Es habitual escuchar historias de personas que viven esperando a que alguien les pida perdón. También puede que ya hayan asumido que eso nunca ocurrirá, y aun así mantienen ese sentimiento dañino dentro de ellos.
Lo que a menudo se olvida o se ignora es que el verdadero perdón nunca vendrá de fuera, sino que ha de nacer de uno mismo. Lo más complicado no es perdonar a otros, sino perdonarnos a nosotros mismos.
Perdonar no significa olvidar lo que ha pasado: en los momentos más dolorosos es precisamente donde mejor nos conocemos.
Pero quedarse anclado a ese dolor y rememorarlo con frecuencia no nos ayuda a sanar, sino todo lo contrario: mantiene la herida abierta.

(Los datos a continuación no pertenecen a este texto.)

Lemma entry_or_insert_spec rib key :
  rib_safe rib -> rkey_ok key ->
  if ls_full rib key then entry_or_insert rib key = Some None
  else exists rib', entry_or_insert rib key
                      = Some (Some (rib', default (mkRoute key []) (get_route rib key))) /\
    rib_safe rib' /\ same_rest rib rib' /\
    forall key', get_route rib' key' =
      if decide (key = key') then Some (default (mkRoute key []) (get_route rib key))
      else get_route rib key'.
Proof.
  intros [H4 H6] Hk. destruct key as [[n|n]|n]; cbn [ls_full entry_or_insert].
  - destruct (pm_get_or_insert_safe (lr_ipv4 rib) n (mkRoute (KPrefix (V4 n)) []) H4 Hk)
      as (m & -> & Hs & Hm). cbn [mbind option_bind].
    eexists. split_and!; [done|by split|done|]. intros [[n'|n']|n']; cbn;
      try (by rewrite decide_False by congruence). unfold pm_get. rewrite Hm.
    case_decide as E; [injection E as ->; by rewrite lookup_insert_eq|].
    by rewrite lookup_insert_ne by congruence.
  - destruct (pm_get_or_insert_safe (lr_ipv6 rib) n (mkRoute (KPrefix (V6 n)) []) H6 Hk)
      as (m & -> & Hs & Hm). cbn [mbind option_bind].
    eexists. split_and!; [done|by split|done|]. intros [[n'|n']|n']; cbn;
      try (by rewrite decide_False by congruence). unfold pm_get. rewrite Hm.
    case_decide as E; [injection E as ->; by rewrite lookup_insert_eq|].
    by rewrite lookup_insert_ne by congruence.
  - destruct (_ && _); [done|]. destruct (lr_ls rib !! n) as [r|] eqn:Er.
    + exists rib. split_and!; [by cbn; rewrite Er|by split|done|].
      intros key'. case_decide as E; [|done]. subst. cbn. by rewrite Er.
    + eexists. split_and!; [by cbn; rewrite Er|by split|done|]. intros [[n'|n']|n']; cbn;
        try (by rewrite decide_False by congruence).
      case_decide as E; [injection E as ->; by rewrite lookup_insert_eq, Er|].
      by rewrite lookup_insert_ne by congruence.
Qed.

(** ** The invariant *)
Definition opt_paths (o : option Route) : list PathRef :=
  match o with Some r => paths r | None => [] end.

(** A label of the paths (a local id, an address) that no two paths of the
    whole table share. *)
Definition unique_labels (lab : PathRef -> option Z) (rt : RouteKey -> option Route) : Prop :=
  (forall key, NoDup (omap lab (opt_paths (rt key)))) /\
  forall x key key', x ∈ omap lab (opt_paths (rt key)) -> x ∈ omap lab (opt_paths (rt key')) ->
    key = key'.

Definition ptr_label (p : PathRef) : option Z := Some (ref_ptr p).

Record routes_inv (ids : gset Z) (next : Z) (rt : RouteKey -> option Route) : Prop := {
  ri_key : forall key r, rt key = Some r -> route_key r = key /\ paths r <> [];
  ri_ident : forall key, NoDup (map ident (opt_paths (rt key)));
  ri_local : forall key p, p ∈ opt_paths (rt key) -> exists id, local_id p = Some id /\ u32 id;
  ri_local_unique : unique_labels local_id rt;
  ri_ids : forall id, id ∈ ids <-> exists key, id ∈ omap local_id (opt_paths (rt key));
  ri_ptr_unique : unique_labels ptr_label rt;
  ri_ptr : forall key p, p ∈ opt_paths (rt key) -> ref_ptr p < next;
}.

(** Keys in range, tries that answer, and the identifiers in the table are
    exactly those the allocator has given out, each to one path. *)
Definition rib_inv rib : Prop :=
  rib_safe rib /\ alloc_inv (lr_path_ids rib) /\
  routes_inv (alloc_ids (lr_path_ids rib)) (lr_next rib) (get_route rib).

Aprende a transformar el dolor
Independientemente de lo que ocurriera en el pasado, cada uno tenemos el poder de transformar ese dolor y aprender de la experiencia.
Es importante tomar conciencia de que esa rabia que sientes te hace más daño a ti que al otro. La persona que te causó el dolor puede estar arrepentida o no, pero eso no cambia tu situación.
Guardar rencor es como agarrar un carbón en brasa: el que se quema eres tú.
Para llegar a recordar lo sucedido sin que duela, para aceptarlo como una etapa más de este juego de la vida, tenemos que vivir el perdón más como una decisión que como un sentimiento.
Cuando decides perdonar o perdonarte por algo, estás abriendo las puertas de tu propia prisión; estás dejando paso a la liberación que supone deshacerse de un peso enorme que no te deja avanzar.
Date permiso para expresar libremente lo que sientes: saca la rabia, la ira, el enfado que llevas por dentro. Puedes escribir una carta, gritarlo en voz alta, hablarlo con alguien de confianza y soltar, soltar, soltar.
Cuando sientas que no te queda nada dentro respecto a ese asunto, decide firmemente acceder al perdón.
Te recuerdo que el perdón es un camino unidireccional, de dentro hacia fuera, que no necesitas ni siquiera que el otro lo sepa.